I love that. I love that you talked about one of my favorite parables. I was reading John where Jesus talks about, “I'm the vine and you are the branches and we need to prune away things that are not of value or serving us or are dead, diseased, and dying.” Past experiences are a huge part of what we are. When you draw back to your previous jobs where you were just taught, it's almost like you talked about a beautiful mindfulness that every conversation I have with this individual, yes, we have all the results and we're here for a reason in the bottom line and the shareholders. 

Right now, you talked about it to replicate the positivity. A lot of times, we get too far. Our brains are everywhere rather than in being present with that person. We're not able to encourage growth because we're so scattered. You shared a really unique perspective on abandonment. I love that you take every moment and are mindful about pouring into that and investing in it. People say, “What if it doesn't grow?” As Ken Blanchard would say, “Then we help them to the competition.” 

Everybody has a pearl in them, but if you're not going to be open or grow, that's fine. That's your choice. Free will, baby. I think we lose the majority of people because we just don't spend the time tending and caring for them, which is really at the root of all leadership. Again, I was always told we don't grow our business, we grow people. People grow. A business is nothing. People say, “This church is bad, this religion is bad, this party is bad.” It's the name of something. We need to look at the individuals. It's all about one-on-one. That's how life is lived. Your comments just made me really think about that. Sister, on to the next one. Vision. Where there is no vision, the people perish. 
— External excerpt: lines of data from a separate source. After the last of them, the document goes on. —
(* ===== verification/Diskusage.v ===== *)
(** * Sizes on disk and shards (file/diskusage; path: sharding.go)

    The units of sizes, the calculators of the space that a file takes, with the
    arithmetic of [int64], and the division of hashed names into shards.  The
    float64 values that are printed are not modelled. *)

From stdpp Require Import base list option numbers.
From Stdlib Require Import ZArith Lia.
From stdpp Require Import list.
From S2P Require Import Prelude Strconv Text.
Import Stdlib.Strings.String.StringSyntax.

Open Scope Z_scope.
Open Scope go_scope.

(** ** Units *)

Definition SizeUnit := Z.

Definition Byte : SizeUnit := 1.
Definition KB : SizeUnit := Byte * 1000.
Definition MB : SizeUnit := KB * 1000.
Definition GB : SizeUnit := MB * 1000.
Definition TB : SizeUnit := GB * 1000.
Definition PB : SizeUnit := TB * 1000.
Definition EB : SizeUnit := PB * 1000.
Definition KiB : SizeUnit := Z.shiftl Byte 10.
Definition MiB : SizeUnit := Z.shiftl KiB 10.
Definition GiB : SizeUnit := Z.shiftl MiB 10.
Definition TiB : SizeUnit := Z.shiftl GiB 10.
Definition PiB : SizeUnit := Z.shiftl TiB 10.
Definition EiB : SizeUnit := Z.shiftl PiB 10.

Definition SizeUnit_String (s : SizeUnit) : str :=
  if s =? Byte then Str "B" else if s =? KB then Str "KB" else if s =? KiB then Str "KiB"
  else if s =? MB then Str "MB" else if s =? MiB then Str "MiB" else if s =? GB then Str "GB" else if s =? GiB then Str "GiB"
  else if s =? TB then Str "TB" else if s =? TiB then Str "TiB" else if s =? PB then Str "PB" else if s =? PiB then Str "PiB"
  else if s =? EB then Str "EB" else if s =? EiB then Str "EiB" else [].

Definition DecimalUnitForSize (size : Z) : SizeUnit :=
  if size <? KB then Byte else if size <? MB then KB else if size <? GB then MB
  else if size <? TB then GB else if size <? PB then TB else if size <? EB then PB else EB.

Definition BinaryUnitForSize (size : Z) : SizeUnit :=
  if size <? KiB then Byte else if size <? MiB then KiB else if size <? GiB then MiB
  else if size <? TiB then GiB else if size <? PiB then TiB else if size <? EiB then PiB else EiB.

Definition decimal_units : list SizeUnit := [Byte; KB; MB; GB; TB; PB; EB].
Definition binary_units : list SizeUnit := [Byte; KiB; MiB; GiB; TiB; PiB; EiB].

Ltac in_units := cbn [In]; repeat first [left; reflexivity | right].

(** The unit is the largest that is not larger than the size, so that the number
    printed has at least one and, below the largest unit, at most three or four
    digits before the point. *)
Lemma DecimalUnitForSize_largest size : 1 <= size ->
  In (DecimalUnitForSize size) decimal_units /\ DecimalUnitForSize size <= size /\
  Forall (fun u => u <= size -> u <= DecimalUnitForSize size) decimal_units.
Proof.
  intros H; unfold DecimalUnitForSize, decimal_units, EB, PB, TB, GB, MB, KB, Byte.
  repeat match goal with |- context [if ?b then _ else _] => destruct b eqn:?; [split; [in_units|split; [lia|repeat constructor; lia]]|] end.
  split; [in_units|split; [lia|repeat constructor; lia]].
Qed.

Lemma BinaryUnitForSize_largest size : 1 <= size ->
  In (BinaryUnitForSize size) binary_units /\ BinaryUnitForSize size <= size /\
  Forall (fun u => u <= size -> u <= BinaryUnitForSize size) binary_units.
Proof.
  intros H; unfold BinaryUnitForSize, binary_units.
  change KiB with (2 ^ 10); change MiB with (2 ^ 20); change GiB with (2 ^ 30); change TiB with (2 ^ 40);
    change PiB with (2 ^ 50); change EiB with (2 ^ 60); unfold Byte.
  repeat match goal with |- context [if ?b then _ else _] => destruct b eqn:?; [split; [in_units|split; [lia|repeat constructor; lia]]|] end.
  split; [in_units|split; [lia|repeat constructor; lia]].
Qed.

(** The names of the units differ. *)
Lemma unit_names_differ : NoDup (map SizeUnit_String (decimal_units ++ tl binary_units)).
Proof. refine (bool_decide_eq_true_1 (NoDup _) _); vm_compute; reflexivity. Qed.

(** ** Calculators *)

(** [x / y] of [int64], which panics for 0, and [x * y]. *)
Definition mul64 (a b : Z) : Z := int64 (a * b).
Definition add64 (a b : Z) : Z := int64 (a + b).

Inductive Calculator :=
| RAID0 (stripeSize numStripes : Z)
| Roundup (blockSize : Z)
| Block (blockSize : Z)
| Identity.

(** The next multiple: [((size + block) / block) * block]. *)
Definition next_multiple (size block : Z) : res Z :=
  let! q := go_quot (add64 size block) block in Ok (mul64 q block).

Definition Calculate (c : Calculator) (bytes blocks : Z) : res Z :=
  match c with
  | RAID0 stripeSize numStripes =>
    let! raw := next_multiple bytes stripeSize in
    let striped := mul64 numStripes stripeSize in
    Ok (if raw <? striped then striped else raw)
  | Roundup blockSize => next_multiple bytes blockSize
  | Block blockSize => Ok (mul64 blocks blockSize)
  | Identity => Ok bytes
  end.

Lemma next_multiple_spec size block : 0 <= size -> 0 < block -> size + block < 2 ^ 63 ->
  next_multiple size block = Ok ((size / block + 1) * block).
Proof.
  intros Hs Hb Ho; unfold next_multiple, add64, mul64.
  rewrite int64_id by (unfold int64_ok; lia); rewrite go_quot_pos by lia; cbn [rbind].
  replace (size + block) with (size + 1 * block) by lia; rewrite Z.div_add by lia.
  rewrite int64_id; [done|]; pose proof (Z.mul_div_le size block Hb); pose proof (Z.div_pos size block Hs Hb).
  unfold int64_ok; nia.
Qed.

(** Without overflow [Roundup] gives the least multiple of its block that is larger
    than the size. *)
Theorem Roundup_next size blocks block : 0 <= size -> 0 < block -> size + block < 2 ^ 63 ->
  exists n, Calculate (Roundup block) size blocks = Ok (n * block) /\ size < n * block /\ (forall m, size < m * block -> n <= m).
Proof.
  intros Hs Hb Ho; exists (size / block + 1); cbn [Calculate]; rewrite next_multiple_spec by done.
  pose proof (Z.div_mod size block); pose proof (Z.mod_pos_bound size block Hb).
  split; [done|split; [nia|]]; intros m Hm; assert (size / block < m); [|lia].
  apply Z.div_lt_upper_bound; lia.
Qed.

Lemma RAID0_at_least_a_stripe size blocks stripe n : 0 <= size -> 0 < stripe -> size + stripe < 2 ^ 63 -> 0 <= n -> n * stripe < 2 ^ 63 ->
  Calculate (RAID0 stripe n) size blocks = Ok (Z.max ((size / stripe + 1) * stripe) (n * stripe)).
Proof.
  intros Hs Hb Ho Hn Hm; cbn [Calculate]; rewrite next_multiple_spec by done; cbn [rbind].
  unfold mul64; rewrite int64_id by (unfold int64_ok; nia).
  destruct (_ <? _) eqn:Q; f_equal; lia.
Qed.

(** A file whose size is a multiple is rounded up by a block too many, and an empty
    file takes a block; a block size of 0 panics, and the sum may overflow. *)
Lemma exact_multiples : Calculate (Roundup 4096) 4096 0 = Ok 8192 /\ Calculate (Roundup 4096) 0 0 = Ok 4096 /\
  Calculate (RAID0 1000 2) 2000 0 = Ok 3000 /\ Calculate (Roundup 0) 1 0 = Panic /\
  Calculate (Roundup 4096) (2 ^ 63 - 1) 0 = Ok (- 2 ^ 63 + 4096).
Proof. repeat split; reflexivity. Qed.

(** ** Shards *)

Section sharding.
(** The hexadecimal text of [sha1.Sum]: forty digits. *)
Context {P C : Type} (hexsum : P -> list C).
Hypothesis hexsum_length : forall p, length (hexsum p) = 40%nat.

(** The option's prefix length, 0 when there is none. *)
Definition ShardingOption := Z -> Z.
Definition WithSHA1PrefixLength (v : Z) : ShardingOption := fun _ => v.

Definition NewSharder (opts : list ShardingOption) : Z :=
  let o := fold_left (fun o fn => fn o) opts 0 in if 0 <? o then o else 1.

Definition Assign (prefix : Z) (p : P) : res (list C * list C) :=
  let! a := zslice (hexsum p) 0 prefix in
  let! b := zslice (hexsum p) prefix (len (hexsum p)) in
  Ok (a, b).

(** Every path has a shard, and the two parts are its hash; prefixes of more than
    forty digits panic. *)
Lemma Assign_spec v p : 0 < v ->
  let s := NewSharder [WithSHA1PrefixLength v] in
  if v <=? 40 then exists a b, Assign s p = Ok (a, b) /\ a ++ b = hexsum p /\ len a = v else Assign s p = Panic.
Proof.
  intros H; cbv zeta; unfold NewSharder, WithSHA1PrefixLength, Assign; cbn [fold_left].
  destruct (0 <? v) eqn:Q; [|lia]; pose proof (hexsum_length p) as L.
  destruct (v <=? 40) eqn:Q2.
  - rewrite !zslice_Ok by (unfold len; lia); cbn [rbind]; change (Z.to_nat 0) with 0%nat; rewrite drop_0, Z.sub_0_r.
    eexists _, _; split; [done|]; split.
    + rewrite (firstn_all2 (n := Z.to_nat (len (hexsum p) - v))) by (rewrite length_drop; unfold len; lia).
      apply take_drop.
    + unfold len; rewrite length_take; lia.
  - unfold zslice at 1; unfold len; destruct (_ && _) eqn:Q3; [lia|done].
Qed.

(** Without options the prefix has one digit. *)
Lemma NewSharder_default : NewSharder [] = 1.
Proof. reflexivity. Qed.
End sharding.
I would sit there like with these wealth planners growing up or these big motivational speakers like Norman Vincent Peale and Zig Ziglar, and no. I'm just like, “Obviously, these guys are successful because they're visionaries”. I'm just a little Tracey and I don't think I'm a visionary. I'm good at a lot of stuff. I didn't like the lack of self-esteem, but they think differently, like Elon Musk or Steve Jobs. 
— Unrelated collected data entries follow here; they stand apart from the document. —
Lemma get_callargs_ok_intro s a kw :
  wf_argspec s ->
  ((length a <= length (args s))%nat ∨ name_truthy (varargs s) = true) ->
  (∀ i name, args s !! i = Some name -> ∃ v, bound_from s a kw i name v) ->
  (name_truthy (keywords s) = true
   ∨ ∀ k, is_Some (kw !! k) -> k ∈ args s) ->
  ∃ c, get_callargs_for_argspec s a kw = Ok c.
Proof.
  intros Hwf Hlen Hall Hkw. rewrite get_callargs_unfold by done.
  assert ((length (args s) <? length a)%nat
          && negb (name_truthy (varargs s)) = false) as ->.
  { destruct Hlen as [Hlen | ->]; [| by rewrite andb_false_r].
    by rewrite (proj2 (Nat.ltb_ge _ _) Hlen). }
  destruct (bind_specargs_complete s a kw (args s) 0 ∅ Hall) as [r Hloop].
  rewrite Hloop. simpl. apply bind_collectors_ok_iff.
  destruct Hkw as [? | Hkw]; [by left | right].
  rewrite (unused_kwargs_undeclared _ _ _ _ _ Hloop).
  by apply unused_kwargs_empty.
Qed.

(** X4. The binding succeeds exactly when there are no more positional
    arguments than names (unless a collector takes them), every name gets a
    value from exactly one of a positional argument, a keyword argument or a
    default, and every keyword argument bears a name of the spec (unless a
    collector takes them). *)
Theorem get_callargs_succeeds_iff s a kw :
  wf_argspec s ->
  (∃ c, get_callargs_for_argspec s a kw = Ok c)
  ↔ ((length a <= length (args s))%nat ∨ name_truthy (varargs s) = true)
    ∧ (∀ i name, args s !! i = Some name -> ∃ v, bound_from s a kw i name v)
    ∧ (name_truthy (keywords s) = true
       ∨ ∀ k, is_Some (kw !! k) -> k ∈ args s).
Proof.
  intros Hwf. split.
  - intros [c Hc]. by apply (get_callargs_ok_inv s a kw c).
  - intros (Hlen & Hall & Hkw). by apply get_callargs_ok_intro.
Qed.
My dad's like, “Tracey, vision is just seeing what needs to be done and doing it.” I'm like, “I think I could do that.” It was very strategic, but also with a real tactical, pragmatic thing to it. Can you share, Nabia? You've obviously moved to different roles in your career, and what do you have next? How do you cultivate your own personal and professional vision? 

Personal And Professional Vision

As you were speaking, I thought about different ways to define vision. You mentioned where there is no vision that people perish. Write the vision and make it plain. Another great quote. The idea that perhaps vision is bigger than us is something that's comforting. When I mean that from the perspective, both of having a dream, something literally dropped into your mind, dropped into your soul, something maybe you feel almost like you can’t remember, not thinking that way, it was just always with you, whether it is a calling, something that's pulling you forward, and so it's bigger than you in that way, or it's something that is created with the people around you. 

It's one of the biggest joys in my life to see maybe the start of an idea be really developed by having input from those that are around you. When I think about vision and my process, you talk about your dad and how important it is to think about what needs to be done, know what needs to be done, and then do it. That's how we define vision in our everyday lives for projects. You also mentioned what it means to have your own personal vision. It's something I don't talk about a lot, but I'm going to talk about that here briefly. 

My hair, I was talking about Sinead O'Connor with some family and thinking about what it meant to be a woman and what it meant to be strong. There were times in my life when I really felt like how brave is it of Sinead O'Connor to cut her hair off or whatever it is. As silly and as simple as it is, I think about looking at who you have always wanted to be. We don't need to look around. That doesn't have to be something that is a group project to say, what is beautiful to you? What is strength to you? What does that look like? 

Who you always wanted to be doesn't have to be a group project.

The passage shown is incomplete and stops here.